Le format rectangulaire actuel n’est pas originel. Il devait se présenter chantourner, encastré dans des boiseries. La toile est tendue sur un châssis mobile à clés, en bois résineux avec deux traverses en croix qui n’est pas d’origine.

 

Constat d’état de conservation

 

La Vue présente un bon état de conservation.

Le support en toile de La Vue présente un rentoilage. La toile de restauration est en lin, de couleur claire et présente une armure toile de contexture 24 x 12 fils au cm² et des irrégularités notamment des nœuds.

La partie supérieure révèle une incrustation qui reprend la forme chantournée afin de restituer un format rectangulaire. La toile d’incrustation est fine, offre un tissage plus lâche que la toile de rentoilage et une contexture de 12 x 12 fils au cm². Dans la partie inférieure, on note également des incrustations triangulaires dont les bords sont coupés.

 

On observe également d’anciens accidents altérant la cohésion du support : quatre déchirures au centre de la composition dont trois dans la moitié inférieure et une dans le quart supérieur dextre ainsi que deux au niveau de l’arrête du châssis sur le bord supérieur dextre.

 

Il demeure difficile de dater ces interventions. D’après les documents d’archive, lors de son séjour à Beauvais, les cinq panneaux auraient été remis en rectangle. Par ailleurs, Opperman et Rosemberg signalent une restauration fondamentale avec rentoilage au début du XXe siècle, sans préciser leur source (Hal N. Opperman, Pierre Rosenberg (dir.), 1982, p. 249). Cette mention pourrait-elle correspondre à leur retour à Versailles en 1935 ?

 

La couche picturale présente un réseau de craquelures d’âge généralisé ainsi qu’un réseau longitudinal qui épouse les bords des traverses centrales du châssis. Si la cohésion de la couche picturale est dans l’ensemble satisfaisante, le défaut de cohésion et d’adhérence combiné se traduit par des soulèvements en cuvette dans le feuillage. Peu de lacunes sont cependant présentes et se concentrent dans le quart inférieur senestre. Enfin, les figures se révèlent usées notamment dans les zones brunes.

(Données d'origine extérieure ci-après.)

Lemma copy_attachments_keep {A} from aids (k : Prog A) o u l : sid ∈ o -> from ∈ o -> P l -> (forall l, P l -> wp mf k o u l (λ _ _, P)) ->
  wp mf (copy_attachments from sid aids k) o u l (λ _ _, P).
Proof.
  intros Hs Hf. revert l. induction aids as [|a aids IH]; intros l Hl Hk; [by apply Hk|]. cbn [copy_attachments].
  apply (wp_read mf _ _ _ _ _ _ from); [done..| |done]. intros [[a0 bytes]|] _; [|by apply IH].
  apply (wp_call_any mf _ _ _ _ _ _ sid); [done..| |by intros|by intros; split; [apply Hkept|]|intros e l' _; by apply Hpart].
  intros [] _. apply IH; [by apply Hkept|done].
Qed.

End Kept.

Lemma put_attachment_keeps req o l sid aid x : pa_session req ∈ o -> stored sid aid x l ->
  wp mf (put_attachment cfg req) o ∅ l (λ _ _, stored sid aid x).
Proof.
  intros Hs Hx. unfold put_attachment. repeat (case_match; [done|]). destruct (b64_decode _) as [bytes|]; [|done]. case_match; [done|].
  apply wp_get_meta; [done| |done]. intros m Hm. cbn [wp gains]. intros i _ _ Hi now.
  set (a := mk_attachment _ _ _ _ _ _ _). assert (stored sid aid x (spec (PutAttachment a bytes) l).2) as Hx'.
  { unfold stored in *. cbn [spec snd]. rewrite blobs_set. case_decide as Hd; [subst sid|done].
    rewrite lookup_insert_ne; [done|]. intros Heq. pose proof (Hi (pa_session req)) as Hi'. change (blobs (pa_session req) l !! attachment_id a = None) in Hi'.
    rewrite Heq in Hi'. change (blobs (pa_session req) l !! aid = Some x) in Hx. by rewrite Hi' in Hx. }
  apply (wp_kept_call _ _ _ _ _ _ (pa_session req)); [|done..]. cbn. by rewrite bool_decide_eq_true_2 by apply Hi.
Qed.
(** A tree, checked: every entry has a path to a root. *)
Definition treeb (sid : string) (s : LoadedSession) : bool :=
  forallb (λ p : string * SessionEntry, bool_decide (id p.2 = p.1) && match Service.active_path (entries s) p.1 with Ok _ => true | Err _ => false end)
    (btree_iter (entries s))
  && match leaf s with Some i => bool_decide (is_Some (entries s !! i)) | None => true end
  && match meta s with Some m => bool_decide (session_id m = sid) | None => true end.

Lemma treeb_sound sid s : treeb sid s = true -> tree sid s.
Proof.
  intros [[He Hl]%andb_prop Hm]%andb_prop. rewrite forallb_forall in He.
  assert (forall i e, entries s !! i = Some e -> id e = i /\ exists p, Service.active_path (entries s) i = Ok p) as Hall.
  { intros i e Hi. assert (In (i, e) (btree_iter (entries s))) as Hin by by apply list_elem_of_In, elem_of_btree_iter.
    apply He in Hin. cbn in Hin. apply andb_prop in Hin as [Hid%bool_decide_eq_true Hp]. split; [done|].
    destruct (Service.active_path (entries s) i) as [p|]; [by eexists|done]. }
  assert (keyed (entries s)) as Hk by (intros i e Hi; by apply (Hall i e)).
  split.
  - exact Hk.
  - intros i [e Hi]. destruct (Hall i e Hi) as [_ [p Hp]]. apply active_path_chain in Hp; [|done]. clear Hl Hm He Hi.
    revert i e p Hp. assert (forall up i, chain (entries s) (Some i) up -> rooted (entries s) i) as Hc.
    { induction up as [|x up IH]; intros i; [done|]. intros [Hx Hc]. destruct (parent_id x) as [q|] eqn:Hq.
      - eapply rooted_child; [exact Hx|exact Hq|]. apply IH. exact Hc.
      - by eapply rooted_root. }
    intros i e p Hp. by eapply Hc.
  - intros i Hi. rewrite Hi in Hl. by apply bool_decide_eq_true in Hl.
  - intros m Hmm. rewrite Hmm in Hm. by apply bool_decide_eq_true in Hm.
Qed.

(** Values that fit, checked. *)
Fixpoint sortedb (l : list string) : bool :=
  match l with
  | [] => true
  | k :: l' => forallb (λ j, String.leb k j && negb (bool_decide (k = j))) l' && sortedb l'
  end.

Fixpoint fitsb (n : nat) (v : Value) : bool :=
  match v, n with
  | Null, _ | Bool _, _ | Str _, _ => true
  | Num (PosInt z), _ => ((0 <=? z) && (z <=? u64_max))%Z
  | Num (NegInt z), _ => ((i64_min <=? z) && (z <=? -1))%Z
  | Num (Float _), _ => false
  | Arr l, S k => forallb (fitsb k) l
  | Obj m, S k => sortedb (obj_keys m) && forallb (λ p, fitsb k p.2) m
  | _, O => false
  end.

Lemma sortedb_sound l : sortedb l = true -> StronglySorted key_lt l.
Proof.
  induction l as [|k l IH]; [constructor|]. intros [Hk Hl]%andb_prop. constructor; [by apply IH|]. apply Forall_forall. intros j Hj.
  rewrite forallb_forall in Hk. apply list_elem_of_In, Hk in Hj. apply andb_prop in Hj as [Hle Hne]. split; [by apply Is_true_true|].
  by apply negb_true_iff, bool_decide_eq_false in Hne.
Qed.

Lemma fitsb_sound n v : fitsb n v = true -> fits n v.
Proof.
  revert v. induction n as [|n IH]; intros v; destruct v as [| |[z|z|z]| |l|m]; cbn [fitsb fits]; try done;
    try (intros [?%Z.leb_le ?%Z.leb_le]%andb_prop; unfold in_range; lia).
  - intros Hl. rewrite forallb_forall in Hl. induction l as [|x l IHl]; simpl; [done|]. split; [apply IH, Hl; by left|apply IHl]. intros y Hy. apply Hl. by right.
  - intros [Hs Hm]%andb_prop. split; [by apply sortedb_sound|]. rewrite forallb_forall in Hm.
    clear Hs. induction m as [|x m IHm]; simpl; [done|]. split; [apply IH, Hm; by left|apply IHm]. intros y Hy. apply Hm. by right.
Qed.

(** Interleavings that can be evaluated: a handler begins, takes its next step, draws an id. *)
Section Play.
Import System Serve.
Context `{Crates} `{SerdeFile} (cfg : ServiceConfig) (em : Events.Emitter) (mf : MayFail).
Abbreviation Worker := (State (list Events.EmittableEvent)).

Inductive Move : Type := Begin (n : nat) (r : Request) | Go (n : nat) | Draw (n : nat) (i : string).

Definition only (o : gset string) (m : Model) : Model :=
  mk_model (filter (λ p : string * LoadedSession, p.1 ∈ o) (sessions m)) (filter (λ p : string * Blobs, p.1 ∈ o) (attachments m)).

Lemma lookup_only {X} (o : gset string) (f : gmap string X) s :
  filter (λ p : string * X, p.1 ∈ o) f !! s = if decide (s ∈ o) then f !! s else None.
Proof.
  case_decide as Hs; apply option_eq; intros x; rewrite map_lookup_filter_Some; cbn; naive_solver.
Qed.

Lemma view_only o m : view_of o m (only o m).
Proof. intros s. unfold sess, blobs, only. cbn. rewrite !lookup_only. by case_decide. Qed.

Definition freeb (o : gset string) (s : Worker) : bool := forallb (λ p, bool_decide (th_own p.2 ## o)) (map_to_list (threads s)).

Lemma freeb_sound o s : freeb o s = true -> free o s.
Proof.
  intros Hf n t Ht. unfold freeb in Hf. rewrite forallb_forall in Hf. apply elem_of_map_to_list, list_elem_of_In, Hf in Ht.
  by apply bool_decide_eq_true in Ht.
Qed.

Definition move (s : Worker) (v : Move) : option Worker :=
  match v with
  | Begin n r =>
      match threads s !! n with
      | Some _ => None
      | None =>
          if freeb (locks r) s then
            Some (mk_state (store s) (<[n := mk_thread (mk_local (locks r) ∅ (only (locks r) (store s)) (serve cfg em r)) (locks r) ∅ (serve cfg em r)]> (threads s)))
          else None
      end
  | Go n =>
      t ← threads s !! n;
      match th_rest t with
      | Do op k => Some (resume n t (th_own t) (th_used t) (k (spec op (store s)).1) (spec op (store s)).2 s)
      | Now k => Some (resume n t (th_own t) (th_used t) (k 7%Z) (store s) s)
      | NewId _ _ => None
      | Done _ => Some (mk_state (store s) (delete n (threads s)))
      end
  | Draw n i =>
      t ← threads s !! n;
      match th_rest t with
      | NewId kd k =>
          if decide (i ∉ th_used t) then
            if freeb {[ i ]} s && freshb kd i (store s) then
              Some (resume n t (gains kd i (th_own t)) ({[ i ]} ∪ th_used t) (k i) (store s) s)
            else None
          else None
      | _ => None
      end
  end.

Fixpoint play (s : Worker) (l : list Move) : option Worker :=
  match l with [] => Some s | v :: l' => s' ← move s v; play s' l' end.

Lemma move_sound s v s' : move s v = Some s' -> step mf (served cfg em) s s'.
Proof.
  destruct v as [n r|n|n i]; cbn [move].
  - destruct (threads s !! n) eqn:Hn; [done|]. destruct (freeb (locks r) s) eqn:Hf; [|done]. intros [= <-].
    apply s_begin; [by exists r|done|by apply freeb_sound|apply view_only].
  - destruct (threads s !! n) as [t|] eqn:Hn; [|done]. cbn [mbind option_bind]. destruct (th_rest t) as [r|B op k|k|kd k] eqn:Hr; intros [= <-].
    + by eapply s_end.
    + eapply s_call; [done|done|]. left. split; [apply answer_refl|done].
    + by eapply s_now.
  - destruct (threads s !! n) as [t|] eqn:Hn; [|done]. cbn [mbind option_bind]. destruct (th_rest t) as [r|B op k|k|kd k] eqn:Hr; try done.
    case_decide as Hu; [|done]. destruct (freeb {[ i ]} s) eqn:Hf; [|done]. destruct (freshb kd i (store s)) eqn:Hi; [|done]. intros [= <-].
    eapply s_new; [done|done|done|by apply freeb_sound|by apply freshb_sound].
Qed.

Lemma play_sound l s s' : play s l = Some s' -> rtc (step mf (served cfg em)) s s'.
Proof.
  revert s. induction l as [|v l IH]; intros s; cbn [play]; [by intros [= ->]|]. destruct (move s v) as [s1|] eqn:Hm; [|done].
  intros Hp. eapply rtc_l; [by eapply move_sound|by apply IH].
Qed.

End Play.

End Solo.

(** ** The sample *)

Module Sample.
Import Log LogRules Run Views Transcript ActivePath TreeRules BatchRules EffectRules PageRules PageProperties CountRules Solo Service Pagination Readers Serve Events.

(** Crates that encode nothing. *)
#[export] Instance plain_crates : Crates := {| b64_encode s := s; b64_decode s := Ok s; sha256_hex _ := "digest" |}.
#[export] Instance plain_laws : CratesLaws.
Proof. by split. Qed.
#[export] Existing Instance SampleFile.text.
#[export] Existing Instance SampleFile.laws.

Definition cfg : ServiceConfig := mk_config 50 200 1000.
Definition em : Emitter := mk_emitter (λ _, true) false.
Definition own : gset string := {[ "s" ]}.

Definition run {A} (o : gset string) (l : Model) (ids : list string) (p : Prog A) : option (result A Stop * Model) := solo o ∅ l ids p.

Definition text (t : string) : AgentMessage := MUser [BText t] 0.

(** A session, two messages, an attachment, a message that refers to it. *)
Definition l1 : Model := Eval vm_compute in left_by (run own empty_model [] (ensure (mk_ensure "s" None None None None))).
Definition batch : AppendManyRequest := mk_append_many "s" [text "hello"; text "again"] None None.
Definition l2 : Model := Eval vm_compute in left_by (run own l1 ["e1"; "e2"] (append_many batch true)).
Definition l3 : Model := Eval vm_compute in left_by (run own l2 ["a1"] (put_attachment cfg (mk_put "s" "note.txt" "" "bytes"))).
Definition with_file : AppendRequest := mk_append "s" (Some (MUser [BFile "a1" "note.txt" "text/plain" 5] 0)) None None (Some "e3") None.
Definition l4 : Model := Eval vm_compute in left_by (run own l3 [] (append with_file true)).

Lemma one_session l x : sessions l = {[ "s" := x ]} -> treeb "s" x = true -> forall sid, tree sid (sess sid l).
Proof.
  intros Hl Hx sid. unfold sess. rewrite Hl. destruct (decide (sid = "s")) as [->|Hne].
  - rewrite lookup_singleton_eq. by apply treeb_sound.
  - rewrite lookup_singleton_ne by done. apply tree_empty.
Qed.

Lemma l4_tree : forall sid, tree sid (sess sid l4).
Proof. by eapply one_session. Qed.
Lemma l1_tree : forall sid, tree sid (sess sid l1).
Proof. by eapply one_session. Qed.

Lemma held_s : forall l, (forall sid, tree sid (sess sid l)) -> trees own l.
Proof. intros l Hl sid _. apply Hl. Qed.

(** The answer of a run. *)
Definition answered {A} (x : option (result A Stop * Model)) : result A Stop := from_option fst (Err Panicked) x.

Definition l5 : Model := Eval vm_compute in left_by (run own l4 [] (append with_file true)).


Definition edit : UpdateMessageRequest := mk_update "s" "e1" [BText "bye"] None None (Some 0%Z) None.
Definition l6 : Model := Eval vm_compute in left_by (run own l4 [] (update_message edit true)).
Definition edited_events : list EmittableEvent := Eval vm_compute in
  match answered (run own l4 [] (update_message edit true)) with Ok (_, evs) => evs | Err _ => [] end.

(** The append, then an edit of the first message and a move of the leaf back to it, then the
    append again. *)
Definition back : Request := RSetActiveLeaf "s" "e1".
Definition l8 : Model := Eval vm_compute in left_by (run own l6 [] (serve cfg em back)).
Definition back_events : list EmittableEvent := Eval vm_compute in
  match answered (run own l6 [] (serve cfg em back)) with Ok evs => evs | Err _ => [] end.
Definition l9 : Model := Eval vm_compute in left_by (run own l8 [] (append with_file true)).
Definition file_events : list EmittableEvent := Eval vm_compute in
  match answered (run own l3 [] (append with_file true)) with Ok (_, evs) => evs | Err _ => [] end.
Definition file_answer : AppendResponse := mk_appended "e3" (Some "e2") 7.
Definition attempts : list EffectProperties.Attempt :=
  [EffectProperties.mk_attempt (sess "s" l3) (Ok (file_answer, file_events)) (sess "s" l4);
   EffectProperties.mk_attempt (sess "s" l8) (Ok (file_answer, [])) (sess "s" l9)].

Les sources écrites signalent deux interventions fondamentales sur le support au XIXe et au début du XXe siècle.

 

Au cours du XIXe siècle, lorsque les tableaux se trouvaient à Beauvais, les cinq panneaux ont été agrandis et mis au rectangle. Ce changement de format a occasionné des repeints. De plus, dans le catalogue de la rétrospective Oudry (Opperman H., Rosenberg P., 1983, p. 249), l’auteur mentionne le rentoilage et la restauration des peintures intervenues au début du XXe siècle, sans préciser sa source. On ignore la date précise de ces interventions.

 

Par ailleurs, l’étude matérielle des œuvres conduite par les restauratrices lors de la dernière restauration (2013) confirme qu’au moins deux interventions importantes ont été réalisées par le passé. Le nettoyage a révélé deux qualités de comblement. Observée également sur la radiographie, la plus ancienne est un matériau de comblement à la céruse qui se concentre dans le feuillage. Elle pourrait être rapprochée de l’intervention du XIXe siècle. La seconde, de couleur beige rosé, comble les lacunes postérieures. Certains de ces comblements ont été laissés libres de retouche au moment de la campagne de 2013. Au même moment, les restauratrices ont noté la présence de résidus de vernis oxydés en contact avec la couche picturale témoignant des précédentes campagnes de nettoyage. Enfin, les repeints se présentaient largement débordants et s’organisent en deux groupes. Les paramètres de solubilité indiquent une nature huileuse pour les plus anciens. Les rechampis dans le ciel sont plus récents et couvre largement l’incrustation. Cette dernière campagne apparaît plus invasive sur ce panneau que sur les autres du cycle des Cinq sens.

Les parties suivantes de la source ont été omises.